China Changes Status Of Man’s Best Friend—The Dog—From “Livestock” To “Pet”

China officially announced on Wednesday that dogs should be treated as pets, not livestock.

The announcement came shortly after a ban on eating and trading wild animals was put into effect. Chinese officials established the ban in response to a theory that the coronavirus was first spread to humans at a Wuhan “wet” market.

“With the progress of human civilization and the public’s concern and preference for animal protection, dogs have changed from traditional domestic animals to companion animals,” China’s Ministry of Agriculture and Rural Affairs said.

“Dogs are generally not regarded as livestock and poultry around the world, and China should also not manage them as livestock and poultry.”
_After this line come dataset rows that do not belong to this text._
(** The regions of the first headers are among all of them. *)
Lemma elf_regions_le i n : 0 ≤ i ≤ n → (length (elf_regions file i) ≤ length (elf_regions file n))%nat.
Proof.
  intros Hi. assert (n = i + (n - i)) as -> by lia.
  unfold elf_regions. rewrite (seqZ_app 0 i), omap_app, length_app by lia. lia.
Qed.

(** How many regions the address space has with those of the first [i] program headers *)
Definition region_count (a : addrspace) (i : Z) : Z := Z.of_nat (length (as_regions a) + length (elf_regions file i)).

Lemma load_phdr_ok F s a eh ph i (Q : () → LS P → Prop) E :
  elf_ok file size → reads → eh + sizeof_ehdr ≤ ph ∨ ph + sizeof_phdr ≤ eh →
  0 ≤ i < e_phnum file 0 → space_of s = Some (with_regions a i) →
  holds s.2 file eh 0 sizeof_ehdr →
  region_count a i ≤ MAX_REGIONS → (MAX_REGIONS < region_count a (i + 1) → F Panic_called) →
  (∀ s', space_of s' = Some (with_regions a (i + 1)) → holds s'.2 file eh 0 sizeof_ehdr →
     region_count a (i + 1) ≤ MAX_REGIONS → Q tt s') →
  wp F (load_phdr vop_read t_vmspace v eh ph i) s Q E.
Proof.
  intros Hok Hreads Hdis Hi Hsp Heh Hmax HF HQ. unfold region_count in *.
  destruct (holds_ehdr _ _ _ Heh) as (_ & _ & Hphoff & Hphent & _).
  destruct (eo_phdrs _ _ Hok i Hi) as [Hin Htype].
  assert (0 ≤ phdr_at file i) as Hpos.
  { unfold phdr_at. pose proof (proj1 (be_range file (0 + 28) (eo_bytes _ _ Hok))).
    pose proof (proj2 (be_range file (0 + 42) (eo_bytes _ _ Hok))).
    unfold e_phoff, e_phentsize. nia. }
  pose proof (eo_size _ _ Hok) as Hsize. unfold sizeof_phdr, sizeof_ehdr in *.
  unfold load_phdr. wp_steps. rewrite Hphoff, Hphent. fold (phdr_at file i).
  rewrite u32_small, s32_small by lia. apply wp_faults with safe; [|done].
  apply read_header_ok; [done|done| |intros e s' _ _ Hr _; destruct (Hr Hreads); unfold sizeof_phdr in *; lia].
  intros s1 Hsp1 Hsame _ Hph. wp_steps.
  destruct (holds_phdr _ _ _ _ Hph) as [-> Hreg].
  assert (holds s1.2 file eh 0 52) as Heh1.
  { intros k Hk. rewrite <- (Heh k Hk). apply Hsame. unfold sizeof_phdr in *; lia. }
  assert (p_type file (phdr_at file i) ≠ PT_LOAD → Q tt s1) as Hskip.
  { intros Hn. assert (elf_regions file (i + 1) = elf_regions file i) as He.
    { rewrite elf_regions_next by lia. destruct (Z.eqb_spec (p_type file (phdr_at file i)) PT_LOAD); [done|]. by rewrite app_nil_r. }
    apply HQ; [|done|by rewrite He]. rewrite Hsp1, Hsp. unfold with_regions. by rewrite He. }
  destruct (Z.eqb_spec (p_type file (phdr_at file i)) PT_NULL) as [Hn|]; [apply Hskip; by rewrite Hn|].
  destruct (Z.eqb_spec (p_type file (phdr_at file i)) PT_PHDR) as [Hn|]; [apply Hskip; by rewrite Hn|].
  destruct (Z.eqb_spec (p_type file (phdr_at file i)) PT_MIPS_REGINFO) as [Hn|];
    [apply Hskip; by rewrite Hn|].
  destruct (Z.eqb_spec (p_type file (phdr_at file i)) PT_LOAD) as [Hl|Hn];
    [|by destruct Htype as [?|[?|[?|?]]]].
  cbn [negb]. cbv iota. unfold on_as, as_define_region, get_space. wp_steps.
  wp_the (with_regions a i) by (rewrite <- Hsp, <- Hsp1; done).
  change (Z.of_nat (length (as_regions (with_regions a i)))) with
    (Z.of_nat (length (as_regions a ++ elf_regions file i))).
  rewrite length_app.
  destruct (Z.eqb_spec (Z.of_nat (length (as_regions a) + length (elf_regions file i))) MAX_REGIONS).
  { wp_steps. apply HF. rewrite elf_regions_next, Hl, Z.eqb_refl, length_app by lia. simpl (length [_]). lia. }
  unfold set_space. wp_steps. simpl (negb _). cbv iota.
  apply HQ; [|done|rewrite elf_regions_next, Hl, Z.eqb_refl, length_app by lia; simpl (length [_]); lia].
  unfold space_of. cbn [fst snd spaces]. rewrite lookup_insert_eq. f_equal.
  unfold with_regions. cbn [as_pt as_v as_regions]. rewrite elf_regions_next by lia.
  rewrite Hl, Z.eqb_refl, <- (assoc_L (++)). f_equal. f_equal. f_equal.
  rewrite <- Hreg. done.
Qed.
Lemma ll_add_to_end_ok s p l v rest :
  ll_ok s rest → ll_rep s.2 p l →
  wp safe_oom (ll_add_to_end p v) s
    (λ a s', ll_ok s' rest ∧ (a = 0 ∧ s'.2 = s.2 ∨
       a ≠ 0 ∧ els s.2 !! a = None ∧ s'.2 = after_append s.2 p l a v)) noerr.
Proof.
  destruct s as [h d]. intros (m & Hm & Ho) Hr. cbn [fst snd] in *. unfold ll_add_to_end, put_list, put_el. mem_steps.
  eapply (wp_kmalloc h m d); [done|done|intros h' Hh'; cbn [Z.eqb]; mem_steps; split; [by exists m|by left]|].
  intros a h' Ha Hma Hh'. destruct (Z.eqb_spec a 0); [done|]. destruct (fresh_el h m d a rest Ho Hma) as [Hna _]. wp_steps.
  eapply wp_get_list; [apply Hr|]. mem_steps. cbn [first last].
  destruct (last_elem d p l Hr) as [[H0 ->]|(x & l' & e & Hl & H0 & He)].
  - cbn. mem_steps. split; [|by right]. exists (<[a := sizeof_listelement]> m). split; [done|]. eapply new_el_owned; [done..| |].
    + intros b. cbn. rewrite lookup_insert_is_Some'. pose proof (lr_list _ _ _ Hr). naive_solver.
    + intros b. cbn. rewrite lookup_insert_is_Some'. naive_solver.
  - destruct (Z.eqb_spec (addr_before l (length l)) 0); [done|]. cbn [negb]. mem_steps.
    set (e' := MkEl p 0 (addr_before l (length l)) v).
    assert (<[a := e']> (els d) !! addr_before l (length l) = Some e) as He'.
    { rewrite lookup_insert_ne; [done|]. congruence. }
    eapply wp_get_el; [exact He'|]. mem_steps. cbn [fst snd lists els].
    assert (MkLls (<[p := MkLl (addr l 0) a]> (lists d)) (<[addr_before l (length l) := set_next a e]> (<[a := e']> (els d)))
      = after_append d p l a v) as Heq.
    { unfold after_append. rewrite Hl. rewrite <- Hl. by rewrite (alter_Some _ _ _ _ He'). }
    rewrite Heq. split; [|by right]. exists (<[a := sizeof_listelement]> m). split; [done|]. cbn [snd]. rewrite <- Heq.
    eapply new_el_owned; [done..| |].
    + intros b. cbn. rewrite lookup_insert_is_Some'. pose proof (lr_list _ _ _ Hr). naive_solver.
    + intros b. cbn. rewrite !lookup_insert_is_Some'. naive_solver.
Qed.

Lemma ll_add_to_front_ok s p l v rest :
  ll_ok s rest → ll_rep s.2 p l →
  wp safe_oom (ll_add_to_front p v) s
    (λ a s', ll_ok s' rest ∧ (a = 0 ∧ s'.2 = s.2 ∨
       a ≠ 0 ∧ els s.2 !! a = None ∧ s'.2 = after_prepend s.2 p l a v)) noerr.
Proof.
  destruct s as [h d]. intros (m & Hm & Ho) Hr. cbn [fst snd] in *. unfold ll_add_to_front, put_list, put_el. mem_steps.
  eapply (wp_kmalloc h m d); [done|done|intros h' Hh'; cbn [Z.eqb]; mem_steps; split; [by exists m|by left]|].
  intros a h' Ha Hma Hh'. destruct (Z.eqb_spec a 0); [done|]. destruct (fresh_el h m d a rest Ho Hma) as [Hna _]. wp_steps.
  eapply wp_get_list; [apply Hr|]. mem_steps. cbn [first last].
  destruct (first_elem d p l Hr) as [[H0 ->]|(x & l' & e & Hl & H0 & He)].
  - cbn. mem_steps. split; [|by right]. exists (<[a := sizeof_listelement]> m). split; [done|]. eapply new_el_owned; [done..| |].
    + intros b. cbn. rewrite lookup_insert_is_Some'. pose proof (lr_list _ _ _ Hr). naive_solver.
    + intros b. cbn. rewrite lookup_insert_is_Some'. naive_solver.
  - destruct (Z.eqb_spec (addr l 0) 0); [done|]. cbn [negb]. mem_steps.
    set (e' := MkEl p (addr l 0) 0 v).
    assert (<[a := e']> (els d) !! addr l 0 = Some e) as He'.
    { rewrite lookup_insert_ne; [done|]. congruence. }
    eapply wp_get_el; [exact He'|]. mem_steps. cbn [fst snd lists els].
    assert (MkLls (<[p := MkLl a (addr_before l (length l))]> (lists d)) (<[addr l 0 := set_previous a e]> (<[a := e']> (els d)))
      = after_prepend d p l a v) as Heq.
    { unfold after_prepend. rewrite Hl. rewrite <- Hl. by rewrite (alter_Some _ _ _ _ He'). }
    rewrite Heq. split; [|by right]. exists (<[a := sizeof_listelement]> m). split; [done|]. cbn [snd]. rewrite <- Heq.
    eapply new_el_owned; [done..| |].
    + intros b. cbn. rewrite lookup_insert_is_Some'. pose proof (lr_list _ _ _ Hr). naive_solver.
    + intros b. cbn. rewrite !lookup_insert_is_Some'. naive_solver.
Qed.

(** The updates of the neighbours *)
Lemma alter_nonnull_ok F h d (f : listelement → listelement) a (Q : () → LS H → Prop) E :
  (a ≠ 0 → is_Some (els d !! a)) → Q tt (h, MkLls (lists d) (alter_nonnull f a (els d))) →
  wp F (when (negb (a =? 0)) (e ← get_el a; put_el a (f e))) (h, d) Q E.
Proof.
  intros Ha HQ. unfold alter_nonnull in HQ. apply wp_when; intros H0; destruct (Z.eqb_spec a 0) as [|Hne]; try done.
  - destruct (Ha Hne) as [e He]. wp_steps. eapply wp_get_el; [exact He|]. unfold put_el. mem_steps.
    by rewrite (alter_Some _ _ _ _ He) in HQ.
  - by destruct d.
Qed.

Lemma alter_nonnull_dom f a b (m : gmap Z listelement) : is_Some (alter_nonnull f a m !! b) ↔ is_Some (m !! b).
Proof. unfold alter_nonnull. destruct (a =? 0); [done|]. apply alter_dom. Qed.

Lemma addr_live d p l i : ll_rep d p l → addr l i ≠ 0 → is_Some (els d !! addr l i).
Proof. intros Hr H0. destruct (addr_elem _ _ H0) as [v Hi]. rewrite (lr_els _ _ _ Hr _ _ _ Hi). by eexists. Qed.

Lemma remove_ends d p l1 a v l2 :
  let l := l1 ++ (a, v) :: l2 in ll_rep d p l →
  addr (l1 ++ l2) 0 = (if addr l 0 =? a then addr l2 0 else addr l 0) ∧
  addr_before (l1 ++ l2) (length (l1 ++ l2)) =
    (if addr_before l (length l) =? a then addr_before l1 (length l1) else addr_before l (length l)).
Proof.
  intros l Hr. assert (l !! length l1 = Some (a, v)) as Hla by (unfold l; by rewrite lookup_app_r, Nat.sub_diag).
  pose proof (lr_nonnull _ _ _ Hr _ _ _ Hla) as Ha0. split.
  - destruct l1 as [|y l1']; [cbn; by rewrite Z.eqb_refl|]. destruct (Z.eqb_spec (addr l 0) a) as [Hf|]; [|done].
    assert (0 = length (y :: l1'))%nat; [|done]. apply (addr_inj d p l); [done| |congruence].
    by rewrite Hf, (addr_lookup _ _ _ _ Hla).
  - rewrite (addr_before_pos l) by (unfold l; rewrite length_app; cbn; lia). destruct l2 as [|y l2'].
    + rewrite app_nil_r. replace (length l - 1)%nat with (length l1) by (unfold l; rewrite length_app; cbn; lia).
      rewrite (addr_lookup _ _ _ _ Hla), Z.eqb_refl. done.
    + rewrite addr_before_pos by (rewrite length_app; cbn; lia).
      assert (length l - 1 = length l1 + length (y :: l2'))%nat as Hlen by (unfold l; rewrite length_app; cbn; lia).
      rewrite Hlen. destruct (Z.eqb_spec (addr l (length l1 + length (y :: l2'))) a) as [Hf|].
      * assert (length l1 + length (y :: l2') = length l1)%nat; [|cbn in *; lia]. apply (addr_inj d p l); [done| |congruence].
        by rewrite Hf, (addr_lookup _ _ _ _ Hla).
      * unfold l. rewrite length_app, !addr_app_r by (cbn; lia). unfold addr.
        replace (length l1 + length (y :: l2') - length l1)%nat with (S (length l2')) by (cbn; lia).
        by replace (length l1 + length (y :: l2') - 1 - length l1)%nat with (length l2') by (cbn; lia).
Qed.
Definition runqueue_empty : M TH bool :=
  s ← get;
  x ← the (runqueue s.2);
  mret (q_empty x.2).

(** [assert(curspl>0)] *)
Definition assert_spl : M TH () :=
  spl ← get_curspl;
  assert (0 <? spl).

(** ** scheduler.c *)

Definition scheduler_bootstrap : M TH () :=
  q ← on_heap (q_create 32);
  match q with
  | None => panic
  | Some x => upd_sys (set_runqueue (Some x))
  end.

Definition scheduler_preallocate (nthreads : Z) : M TH () :=
  assert_spl;;
  on_runqueue (q_preallocate nthreads).

(** [while (!q_empty(runqueue)) q_remhead(runqueue);]: a turn removes a thread;
    the names it prints are not modelled. *)
Fixpoint drop_ready (fuel : nat) : M TH () :=
  e ← runqueue_empty;
  if e : bool then mret tt else
  match fuel with
  | O => noreturn
  | S fuel =>
    t ← on_runqueue q_remhead;
    _ ← get_thread t;
    drop_ready fuel
  end.

Definition scheduler_killall : M TH () :=
  assert_spl;;
  s ← get;
  x ← the (runqueue s.2);
  drop_ready (Z.to_nat (size x.2)).

Definition scheduler_shutdown : M TH () :=
  scheduler_killall;;
  assert_spl;;
  s ← get;
  x ← the (runqueue s.2);
  on_runqueue (q_destroy x.1);;
  upd_sys (set_runqueue None).

(** [while (q_empty(runqueue)) cpu_idle();] *)
Fixpoint wait_ready (fuel : nat) : M TH () :=
  e ← runqueue_empty;
  if e : bool then
    match fuel with
    | O => noreturn
    | S fuel => cpu_idle;; wait_ready fuel
    end
  else mret tt.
Activists hope that the announcement will bring an end to the country’s inhumane cat and dog meat trade. Seems like they’re onto something because just last week, Shenzhen became China’s first city to completely ban the consumption and production of dog meat.

10 million dogs are killed in China’s dog meat trade each year. According to Humane Society International, less than 20% of Chinese people eat dog meat, and those who do, do so infrequently. Nearly 70% of Chinese people polled in a 2016 nationwide survey claim to have never eaten dog at all.

In tandem with its initiative to quell the eating and trading of wild animals, China has distributed a draft of a document for the National Catalogue of Livestock and Poultry Genetic Resources. The list comprises livestock that can be legally traded for meat, fur, and medical purposes.

By law, it has never been legal to trade dogs or cats in China, but the new document explains the omission for the first time. Although the document will remain open to the public for feedback until May 8th, campaigners are optimistic.

Wendy Higgins, director of Humane Society International, comments: “This draft proposal could signal a game-changer moment for animal protection in China.”

“Coming so soon after Shenzhen’s dog and cat meat ban, it is incredibly encouraging now to see a draft on the table in mainland China that could effectively ban the eating of dogs and cats.”

“Tens of millions of dogs and cats every year, mostly stolen pets, suffer the agonies of the brutal meat trade, and there is no greater desire to see it end than among Chinese animal groups and animal lovers themselves.”

China’s rewrite of the livestock catalog was put forth just as a new study emerged which found that cats and ferrets are more susceptible to becoming infected with COVID-19. Other animals like dogs, chickens, pigs, and ducks were found to be resistant to the virus.

The paper has prompted the World Health Organization to announce they would take a look at the transmission of the novel coronavirus between humans and their pets.